*** SUPPLIED DATA Section Begins ***

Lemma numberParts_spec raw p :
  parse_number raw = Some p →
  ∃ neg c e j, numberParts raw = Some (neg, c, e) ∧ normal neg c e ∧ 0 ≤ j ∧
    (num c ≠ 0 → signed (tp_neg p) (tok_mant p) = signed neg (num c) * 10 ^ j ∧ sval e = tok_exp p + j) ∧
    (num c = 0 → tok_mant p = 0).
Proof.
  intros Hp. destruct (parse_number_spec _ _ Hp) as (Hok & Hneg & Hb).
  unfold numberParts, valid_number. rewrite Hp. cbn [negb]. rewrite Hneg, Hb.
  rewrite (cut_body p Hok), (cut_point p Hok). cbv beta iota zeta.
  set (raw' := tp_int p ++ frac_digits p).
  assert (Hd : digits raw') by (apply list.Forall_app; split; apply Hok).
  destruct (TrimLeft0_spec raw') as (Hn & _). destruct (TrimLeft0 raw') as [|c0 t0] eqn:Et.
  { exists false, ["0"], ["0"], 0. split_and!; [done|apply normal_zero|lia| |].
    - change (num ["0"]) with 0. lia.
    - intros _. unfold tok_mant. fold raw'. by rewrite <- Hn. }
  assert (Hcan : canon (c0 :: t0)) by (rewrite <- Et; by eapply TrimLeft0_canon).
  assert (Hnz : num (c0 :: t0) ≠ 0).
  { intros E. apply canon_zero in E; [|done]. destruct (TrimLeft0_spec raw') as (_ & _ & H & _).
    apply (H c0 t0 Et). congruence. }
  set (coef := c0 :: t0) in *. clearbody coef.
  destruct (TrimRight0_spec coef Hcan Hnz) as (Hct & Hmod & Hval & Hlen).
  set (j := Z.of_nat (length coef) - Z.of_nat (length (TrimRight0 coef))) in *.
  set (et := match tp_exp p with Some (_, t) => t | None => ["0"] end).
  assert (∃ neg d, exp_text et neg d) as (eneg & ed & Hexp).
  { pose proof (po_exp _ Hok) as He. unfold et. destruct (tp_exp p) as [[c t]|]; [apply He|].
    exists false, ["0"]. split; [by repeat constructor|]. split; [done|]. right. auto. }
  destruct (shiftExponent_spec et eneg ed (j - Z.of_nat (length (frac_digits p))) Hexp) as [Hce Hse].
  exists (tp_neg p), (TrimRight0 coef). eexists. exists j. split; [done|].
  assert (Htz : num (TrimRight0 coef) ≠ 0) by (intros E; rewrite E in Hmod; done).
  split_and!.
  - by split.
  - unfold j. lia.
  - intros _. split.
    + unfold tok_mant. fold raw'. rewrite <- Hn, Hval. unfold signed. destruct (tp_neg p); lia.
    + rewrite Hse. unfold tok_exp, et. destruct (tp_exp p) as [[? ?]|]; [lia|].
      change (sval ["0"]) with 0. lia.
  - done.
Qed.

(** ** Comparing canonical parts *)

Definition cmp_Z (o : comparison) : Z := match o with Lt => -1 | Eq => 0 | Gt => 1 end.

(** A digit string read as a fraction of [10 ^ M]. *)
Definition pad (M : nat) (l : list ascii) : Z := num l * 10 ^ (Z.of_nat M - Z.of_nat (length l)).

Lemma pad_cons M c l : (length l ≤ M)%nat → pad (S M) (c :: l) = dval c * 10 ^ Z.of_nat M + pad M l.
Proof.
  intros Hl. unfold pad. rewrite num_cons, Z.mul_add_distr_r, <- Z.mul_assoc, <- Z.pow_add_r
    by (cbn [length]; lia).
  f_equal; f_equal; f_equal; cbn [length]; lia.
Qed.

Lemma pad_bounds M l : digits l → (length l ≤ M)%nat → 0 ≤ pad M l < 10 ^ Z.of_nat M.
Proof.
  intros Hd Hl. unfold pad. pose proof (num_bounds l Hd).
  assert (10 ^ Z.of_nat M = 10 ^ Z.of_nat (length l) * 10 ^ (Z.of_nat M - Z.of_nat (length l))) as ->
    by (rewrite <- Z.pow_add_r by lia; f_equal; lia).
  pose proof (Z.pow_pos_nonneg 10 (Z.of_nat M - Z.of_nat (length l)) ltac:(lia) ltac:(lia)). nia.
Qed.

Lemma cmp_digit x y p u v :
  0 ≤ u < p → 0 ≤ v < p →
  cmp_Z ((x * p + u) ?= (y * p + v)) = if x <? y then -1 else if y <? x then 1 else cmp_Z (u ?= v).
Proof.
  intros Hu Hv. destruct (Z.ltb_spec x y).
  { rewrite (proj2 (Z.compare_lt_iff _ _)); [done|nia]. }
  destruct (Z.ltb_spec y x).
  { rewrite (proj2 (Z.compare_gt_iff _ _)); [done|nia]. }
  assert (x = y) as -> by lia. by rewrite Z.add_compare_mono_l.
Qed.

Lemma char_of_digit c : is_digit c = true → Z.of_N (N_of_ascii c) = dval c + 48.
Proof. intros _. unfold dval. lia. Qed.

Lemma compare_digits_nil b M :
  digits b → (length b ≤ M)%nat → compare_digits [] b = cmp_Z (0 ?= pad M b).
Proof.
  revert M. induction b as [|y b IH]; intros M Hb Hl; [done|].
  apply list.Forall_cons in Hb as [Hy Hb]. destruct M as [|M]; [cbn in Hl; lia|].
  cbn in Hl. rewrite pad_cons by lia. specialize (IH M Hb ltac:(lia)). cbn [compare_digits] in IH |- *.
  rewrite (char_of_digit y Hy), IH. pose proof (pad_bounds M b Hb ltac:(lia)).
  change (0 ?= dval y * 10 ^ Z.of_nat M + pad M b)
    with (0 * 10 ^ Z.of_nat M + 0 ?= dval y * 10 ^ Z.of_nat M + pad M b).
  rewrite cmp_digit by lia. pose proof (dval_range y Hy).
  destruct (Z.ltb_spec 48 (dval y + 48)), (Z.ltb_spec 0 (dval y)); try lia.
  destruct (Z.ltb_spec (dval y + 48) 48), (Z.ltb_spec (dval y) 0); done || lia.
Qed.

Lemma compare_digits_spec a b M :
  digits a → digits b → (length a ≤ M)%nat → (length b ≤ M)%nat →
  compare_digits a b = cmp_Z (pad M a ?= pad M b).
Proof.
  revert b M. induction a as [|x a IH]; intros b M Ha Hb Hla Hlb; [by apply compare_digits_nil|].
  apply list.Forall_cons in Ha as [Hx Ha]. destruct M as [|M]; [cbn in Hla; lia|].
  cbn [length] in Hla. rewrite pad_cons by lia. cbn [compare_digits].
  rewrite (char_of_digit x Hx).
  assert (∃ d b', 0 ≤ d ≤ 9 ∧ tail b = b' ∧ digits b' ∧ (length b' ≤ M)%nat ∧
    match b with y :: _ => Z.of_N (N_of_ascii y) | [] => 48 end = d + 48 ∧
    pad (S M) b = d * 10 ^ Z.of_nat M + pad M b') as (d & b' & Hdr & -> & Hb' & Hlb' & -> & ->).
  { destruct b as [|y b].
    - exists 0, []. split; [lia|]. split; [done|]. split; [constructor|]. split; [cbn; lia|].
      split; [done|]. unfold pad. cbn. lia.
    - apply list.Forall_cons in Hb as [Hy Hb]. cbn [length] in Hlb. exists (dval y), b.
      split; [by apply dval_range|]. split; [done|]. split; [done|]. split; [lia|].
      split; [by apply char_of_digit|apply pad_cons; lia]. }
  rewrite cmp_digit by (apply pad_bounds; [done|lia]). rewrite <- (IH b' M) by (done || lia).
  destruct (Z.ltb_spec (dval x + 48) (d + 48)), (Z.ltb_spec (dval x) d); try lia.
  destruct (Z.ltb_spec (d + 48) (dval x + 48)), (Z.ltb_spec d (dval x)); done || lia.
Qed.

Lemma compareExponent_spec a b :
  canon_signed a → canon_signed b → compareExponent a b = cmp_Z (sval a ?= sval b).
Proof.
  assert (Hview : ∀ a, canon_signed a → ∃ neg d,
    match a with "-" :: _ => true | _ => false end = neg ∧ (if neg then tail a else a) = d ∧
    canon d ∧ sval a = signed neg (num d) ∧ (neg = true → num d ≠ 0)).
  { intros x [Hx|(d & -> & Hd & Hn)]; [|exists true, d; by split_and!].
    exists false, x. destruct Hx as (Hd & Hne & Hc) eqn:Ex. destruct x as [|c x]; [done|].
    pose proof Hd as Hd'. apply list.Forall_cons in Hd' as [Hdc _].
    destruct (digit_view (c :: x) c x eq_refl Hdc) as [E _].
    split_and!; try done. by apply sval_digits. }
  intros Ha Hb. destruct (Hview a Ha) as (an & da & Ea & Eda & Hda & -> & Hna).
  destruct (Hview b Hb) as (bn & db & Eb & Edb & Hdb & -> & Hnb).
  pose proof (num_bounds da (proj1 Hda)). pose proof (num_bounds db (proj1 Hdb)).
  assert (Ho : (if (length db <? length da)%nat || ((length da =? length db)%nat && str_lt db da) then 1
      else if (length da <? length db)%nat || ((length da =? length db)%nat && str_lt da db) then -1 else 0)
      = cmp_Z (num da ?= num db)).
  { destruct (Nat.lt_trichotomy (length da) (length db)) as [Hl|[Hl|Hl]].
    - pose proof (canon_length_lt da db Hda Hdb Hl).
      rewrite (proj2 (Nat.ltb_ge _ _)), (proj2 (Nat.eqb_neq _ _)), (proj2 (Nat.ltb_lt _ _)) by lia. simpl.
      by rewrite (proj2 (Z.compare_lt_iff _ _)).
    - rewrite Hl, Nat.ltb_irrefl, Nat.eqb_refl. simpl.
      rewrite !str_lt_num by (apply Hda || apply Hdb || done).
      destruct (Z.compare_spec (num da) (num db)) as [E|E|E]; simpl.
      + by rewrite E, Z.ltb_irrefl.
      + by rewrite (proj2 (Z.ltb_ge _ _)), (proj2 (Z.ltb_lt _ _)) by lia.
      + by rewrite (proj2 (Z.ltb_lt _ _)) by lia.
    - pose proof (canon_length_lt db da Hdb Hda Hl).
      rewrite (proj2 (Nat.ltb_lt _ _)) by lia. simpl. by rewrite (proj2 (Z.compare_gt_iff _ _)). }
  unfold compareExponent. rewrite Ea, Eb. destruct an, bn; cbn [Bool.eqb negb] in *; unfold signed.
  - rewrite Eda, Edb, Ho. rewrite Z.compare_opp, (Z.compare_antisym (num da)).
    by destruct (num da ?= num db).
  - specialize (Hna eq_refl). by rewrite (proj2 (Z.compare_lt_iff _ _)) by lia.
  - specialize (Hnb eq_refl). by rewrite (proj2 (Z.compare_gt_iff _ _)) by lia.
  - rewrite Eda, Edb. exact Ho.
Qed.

*** SUPPLIED DATA Section Ends ***
*** SUPPLIED DATA Section Begins ***

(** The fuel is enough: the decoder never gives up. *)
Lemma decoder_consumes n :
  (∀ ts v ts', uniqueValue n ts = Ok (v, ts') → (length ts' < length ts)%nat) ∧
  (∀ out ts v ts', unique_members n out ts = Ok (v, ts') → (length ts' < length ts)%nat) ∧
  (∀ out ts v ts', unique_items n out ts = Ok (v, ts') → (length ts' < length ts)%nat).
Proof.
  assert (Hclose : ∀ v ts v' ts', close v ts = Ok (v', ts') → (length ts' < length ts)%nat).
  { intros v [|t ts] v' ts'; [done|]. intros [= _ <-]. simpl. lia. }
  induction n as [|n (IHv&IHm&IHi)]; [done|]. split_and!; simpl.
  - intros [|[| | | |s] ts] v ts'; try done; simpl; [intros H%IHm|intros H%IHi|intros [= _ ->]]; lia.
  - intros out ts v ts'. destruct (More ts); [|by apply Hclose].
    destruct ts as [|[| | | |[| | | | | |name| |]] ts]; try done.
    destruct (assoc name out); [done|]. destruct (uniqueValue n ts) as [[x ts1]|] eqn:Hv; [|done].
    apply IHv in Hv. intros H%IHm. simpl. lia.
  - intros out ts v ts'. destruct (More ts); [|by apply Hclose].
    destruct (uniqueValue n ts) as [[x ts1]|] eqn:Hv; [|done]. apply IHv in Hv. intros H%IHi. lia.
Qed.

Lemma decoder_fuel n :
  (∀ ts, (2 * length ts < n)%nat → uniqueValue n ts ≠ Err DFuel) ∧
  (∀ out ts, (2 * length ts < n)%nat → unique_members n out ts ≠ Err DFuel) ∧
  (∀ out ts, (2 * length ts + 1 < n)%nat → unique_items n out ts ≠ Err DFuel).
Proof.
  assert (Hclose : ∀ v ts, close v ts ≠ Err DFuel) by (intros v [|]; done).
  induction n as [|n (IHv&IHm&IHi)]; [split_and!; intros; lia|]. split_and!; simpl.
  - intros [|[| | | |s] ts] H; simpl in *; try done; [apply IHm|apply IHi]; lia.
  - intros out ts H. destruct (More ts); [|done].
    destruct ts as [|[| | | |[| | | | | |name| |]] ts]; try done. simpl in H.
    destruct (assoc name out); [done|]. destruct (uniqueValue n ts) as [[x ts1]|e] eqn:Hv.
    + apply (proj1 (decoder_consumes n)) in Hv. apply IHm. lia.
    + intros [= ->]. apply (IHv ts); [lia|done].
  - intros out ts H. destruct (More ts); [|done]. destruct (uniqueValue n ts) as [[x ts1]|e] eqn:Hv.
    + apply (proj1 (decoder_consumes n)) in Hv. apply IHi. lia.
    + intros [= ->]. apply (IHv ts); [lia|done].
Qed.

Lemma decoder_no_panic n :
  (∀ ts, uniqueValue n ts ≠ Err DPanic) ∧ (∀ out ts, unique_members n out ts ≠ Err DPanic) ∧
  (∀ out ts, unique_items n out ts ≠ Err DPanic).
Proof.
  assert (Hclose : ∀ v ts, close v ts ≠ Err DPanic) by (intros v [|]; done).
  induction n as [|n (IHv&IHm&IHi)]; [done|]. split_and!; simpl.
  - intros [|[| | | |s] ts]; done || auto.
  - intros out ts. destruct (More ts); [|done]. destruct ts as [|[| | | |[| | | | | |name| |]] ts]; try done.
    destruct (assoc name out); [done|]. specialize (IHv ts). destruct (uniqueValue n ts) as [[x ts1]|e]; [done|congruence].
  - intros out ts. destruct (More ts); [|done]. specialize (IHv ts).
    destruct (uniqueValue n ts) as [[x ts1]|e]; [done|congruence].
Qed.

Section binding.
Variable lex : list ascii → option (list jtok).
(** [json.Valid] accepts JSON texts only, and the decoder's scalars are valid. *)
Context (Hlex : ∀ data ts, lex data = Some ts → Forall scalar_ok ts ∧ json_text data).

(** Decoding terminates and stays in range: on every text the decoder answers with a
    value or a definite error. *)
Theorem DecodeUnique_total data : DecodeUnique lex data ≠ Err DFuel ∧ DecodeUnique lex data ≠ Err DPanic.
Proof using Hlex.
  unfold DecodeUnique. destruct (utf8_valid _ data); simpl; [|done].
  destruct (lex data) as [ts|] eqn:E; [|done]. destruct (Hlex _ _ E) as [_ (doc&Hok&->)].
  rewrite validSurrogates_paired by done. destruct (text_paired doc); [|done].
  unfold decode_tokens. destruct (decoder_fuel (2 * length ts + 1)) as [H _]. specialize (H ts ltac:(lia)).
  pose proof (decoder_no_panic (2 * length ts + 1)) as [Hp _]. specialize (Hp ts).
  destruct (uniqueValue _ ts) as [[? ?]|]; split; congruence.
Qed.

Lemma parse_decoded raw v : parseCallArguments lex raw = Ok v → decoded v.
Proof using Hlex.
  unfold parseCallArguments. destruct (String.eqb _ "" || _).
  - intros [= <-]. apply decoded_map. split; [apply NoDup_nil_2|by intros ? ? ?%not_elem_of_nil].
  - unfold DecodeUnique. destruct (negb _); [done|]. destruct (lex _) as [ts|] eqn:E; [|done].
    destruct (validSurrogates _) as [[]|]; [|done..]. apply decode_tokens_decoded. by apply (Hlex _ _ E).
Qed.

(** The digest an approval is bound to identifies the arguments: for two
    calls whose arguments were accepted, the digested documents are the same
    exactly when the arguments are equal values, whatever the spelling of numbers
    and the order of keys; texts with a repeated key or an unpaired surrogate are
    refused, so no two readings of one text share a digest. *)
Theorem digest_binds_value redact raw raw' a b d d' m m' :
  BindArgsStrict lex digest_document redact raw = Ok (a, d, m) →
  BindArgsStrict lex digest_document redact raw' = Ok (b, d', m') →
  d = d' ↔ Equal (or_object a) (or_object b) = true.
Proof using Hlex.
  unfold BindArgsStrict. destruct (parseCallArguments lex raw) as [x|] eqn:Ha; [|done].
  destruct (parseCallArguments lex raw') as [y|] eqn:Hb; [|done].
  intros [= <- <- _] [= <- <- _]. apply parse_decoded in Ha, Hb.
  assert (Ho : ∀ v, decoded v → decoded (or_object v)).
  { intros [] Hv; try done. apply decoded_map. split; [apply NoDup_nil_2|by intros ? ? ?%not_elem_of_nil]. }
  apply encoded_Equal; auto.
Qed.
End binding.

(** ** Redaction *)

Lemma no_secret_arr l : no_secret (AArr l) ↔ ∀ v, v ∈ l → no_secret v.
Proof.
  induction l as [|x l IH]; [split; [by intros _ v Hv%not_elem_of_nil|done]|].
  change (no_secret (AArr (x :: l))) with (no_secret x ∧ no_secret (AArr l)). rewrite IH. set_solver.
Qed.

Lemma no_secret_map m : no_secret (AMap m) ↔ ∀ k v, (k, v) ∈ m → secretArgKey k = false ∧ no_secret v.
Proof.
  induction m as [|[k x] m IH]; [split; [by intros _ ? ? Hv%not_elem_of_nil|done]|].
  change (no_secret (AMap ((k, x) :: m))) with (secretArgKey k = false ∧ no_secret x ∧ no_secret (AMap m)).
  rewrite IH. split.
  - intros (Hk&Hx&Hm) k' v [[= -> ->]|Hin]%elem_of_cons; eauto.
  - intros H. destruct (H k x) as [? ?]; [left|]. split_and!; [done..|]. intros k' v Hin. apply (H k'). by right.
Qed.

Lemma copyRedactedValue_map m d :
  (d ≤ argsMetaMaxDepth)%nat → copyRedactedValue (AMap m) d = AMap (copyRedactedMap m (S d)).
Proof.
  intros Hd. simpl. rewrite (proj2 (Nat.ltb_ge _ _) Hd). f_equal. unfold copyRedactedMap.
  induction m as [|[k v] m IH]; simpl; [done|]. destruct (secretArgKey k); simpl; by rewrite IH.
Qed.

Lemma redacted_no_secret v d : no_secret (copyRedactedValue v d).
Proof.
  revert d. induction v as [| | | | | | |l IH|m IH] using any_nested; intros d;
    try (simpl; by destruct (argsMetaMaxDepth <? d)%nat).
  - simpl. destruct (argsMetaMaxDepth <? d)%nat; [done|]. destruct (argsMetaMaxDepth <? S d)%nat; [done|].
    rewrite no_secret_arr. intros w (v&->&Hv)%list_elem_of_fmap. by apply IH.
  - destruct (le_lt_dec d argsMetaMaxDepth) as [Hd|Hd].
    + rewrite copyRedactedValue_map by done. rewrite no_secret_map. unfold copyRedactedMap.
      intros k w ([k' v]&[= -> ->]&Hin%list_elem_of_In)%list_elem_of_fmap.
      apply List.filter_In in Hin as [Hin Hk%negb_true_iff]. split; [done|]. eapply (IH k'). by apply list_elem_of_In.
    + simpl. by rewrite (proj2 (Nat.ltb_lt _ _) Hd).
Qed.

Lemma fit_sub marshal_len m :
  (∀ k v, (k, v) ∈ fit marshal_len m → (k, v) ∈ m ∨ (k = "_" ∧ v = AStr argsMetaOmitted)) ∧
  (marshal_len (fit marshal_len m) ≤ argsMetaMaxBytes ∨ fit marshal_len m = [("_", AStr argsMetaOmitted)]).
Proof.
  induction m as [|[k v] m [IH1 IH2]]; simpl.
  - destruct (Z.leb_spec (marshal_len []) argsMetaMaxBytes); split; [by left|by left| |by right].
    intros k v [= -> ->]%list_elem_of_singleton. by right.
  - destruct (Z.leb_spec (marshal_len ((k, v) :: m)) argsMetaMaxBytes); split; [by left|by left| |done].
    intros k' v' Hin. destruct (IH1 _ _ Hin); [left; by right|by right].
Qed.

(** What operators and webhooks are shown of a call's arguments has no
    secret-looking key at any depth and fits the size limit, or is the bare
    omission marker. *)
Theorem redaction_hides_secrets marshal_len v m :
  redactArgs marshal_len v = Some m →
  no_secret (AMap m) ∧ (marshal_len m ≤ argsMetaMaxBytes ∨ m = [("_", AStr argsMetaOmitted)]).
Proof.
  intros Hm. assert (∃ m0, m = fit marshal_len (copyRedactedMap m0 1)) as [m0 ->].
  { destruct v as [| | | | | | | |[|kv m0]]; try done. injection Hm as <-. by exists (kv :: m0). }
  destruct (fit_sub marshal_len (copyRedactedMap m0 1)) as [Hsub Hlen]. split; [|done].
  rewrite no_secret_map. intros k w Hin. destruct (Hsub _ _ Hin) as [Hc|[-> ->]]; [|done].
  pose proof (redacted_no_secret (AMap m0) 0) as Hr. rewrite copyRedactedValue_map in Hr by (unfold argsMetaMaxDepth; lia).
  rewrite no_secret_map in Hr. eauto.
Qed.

*** SUPPLIED DATA Section Ends ***
*** SUPPLIED DATA Section Begins ***

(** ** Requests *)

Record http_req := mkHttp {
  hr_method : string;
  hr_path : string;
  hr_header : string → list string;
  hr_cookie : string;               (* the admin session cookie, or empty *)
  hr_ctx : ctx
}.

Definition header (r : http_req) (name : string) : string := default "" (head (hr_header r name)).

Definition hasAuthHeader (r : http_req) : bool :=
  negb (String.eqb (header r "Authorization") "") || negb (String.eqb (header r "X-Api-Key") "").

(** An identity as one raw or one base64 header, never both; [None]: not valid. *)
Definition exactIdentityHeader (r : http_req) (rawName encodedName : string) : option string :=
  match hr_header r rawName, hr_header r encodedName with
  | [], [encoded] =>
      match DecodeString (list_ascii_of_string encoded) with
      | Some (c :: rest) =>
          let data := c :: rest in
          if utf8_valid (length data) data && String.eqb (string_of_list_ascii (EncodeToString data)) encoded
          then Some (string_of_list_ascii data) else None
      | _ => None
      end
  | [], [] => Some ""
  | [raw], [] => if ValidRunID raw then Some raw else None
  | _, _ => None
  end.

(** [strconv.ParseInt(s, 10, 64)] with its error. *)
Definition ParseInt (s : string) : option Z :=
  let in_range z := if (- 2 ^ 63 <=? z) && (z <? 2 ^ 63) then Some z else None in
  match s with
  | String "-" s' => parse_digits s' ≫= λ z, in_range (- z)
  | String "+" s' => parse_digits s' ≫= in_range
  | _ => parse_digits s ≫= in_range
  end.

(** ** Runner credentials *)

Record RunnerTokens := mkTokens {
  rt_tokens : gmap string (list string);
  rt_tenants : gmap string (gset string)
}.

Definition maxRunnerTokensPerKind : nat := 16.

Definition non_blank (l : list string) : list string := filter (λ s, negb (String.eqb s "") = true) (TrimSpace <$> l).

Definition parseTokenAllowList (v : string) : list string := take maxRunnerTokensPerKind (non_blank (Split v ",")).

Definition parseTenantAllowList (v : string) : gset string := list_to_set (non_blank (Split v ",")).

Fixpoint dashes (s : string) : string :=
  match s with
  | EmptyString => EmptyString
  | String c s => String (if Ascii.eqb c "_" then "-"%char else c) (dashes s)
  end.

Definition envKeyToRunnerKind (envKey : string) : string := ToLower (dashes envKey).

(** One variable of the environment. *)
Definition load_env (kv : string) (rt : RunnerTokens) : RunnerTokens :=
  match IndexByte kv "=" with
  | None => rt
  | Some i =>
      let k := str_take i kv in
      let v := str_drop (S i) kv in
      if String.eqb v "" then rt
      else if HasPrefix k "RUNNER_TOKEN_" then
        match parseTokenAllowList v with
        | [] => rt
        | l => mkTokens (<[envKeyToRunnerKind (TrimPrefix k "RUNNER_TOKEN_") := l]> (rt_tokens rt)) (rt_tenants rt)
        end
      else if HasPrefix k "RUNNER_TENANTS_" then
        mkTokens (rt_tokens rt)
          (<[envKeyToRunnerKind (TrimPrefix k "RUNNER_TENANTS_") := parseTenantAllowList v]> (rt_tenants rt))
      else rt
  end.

*** SUPPLIED DATA Section Ends ***

• _AIM OF THE TASK_
When you reach the line containing "d; by split_and!]." in the data above, start copying exactly, and stop after the line containing "assert (Ho : (if".

• _WRITTEN SOLUTION_
  { intros x [Hx|(d & -> & Hd & Hn)]; [|exists true, d; by split_and!].
    exists false, x. destruct Hx as (Hd & Hne & Hc) eqn:Ex. destruct x as [|c x]; [done|].
    pose proof Hd as Hd'. apply list.Forall_cons in Hd' as [Hdc _].
    destruct (digit_view (c :: x) c x eq_refl Hdc) as [E _].
    split_and!; try done. by apply sval_digits. }
  intros Ha Hb. destruct (Hview a Ha) as (an & da & Ea & Eda & Hda & -> & Hna).
  destruct (Hview b Hb) as (bn & db & Eb & Edb & Hdb & -> & Hnb).
  pose proof (num_bounds da (proj1 Hda)). pose proof (num_bounds db (proj1 Hdb)).
  assert (Ho : (if (length db <? length da)%nat || ((length da =? length db)%nat && str_lt db da) then 1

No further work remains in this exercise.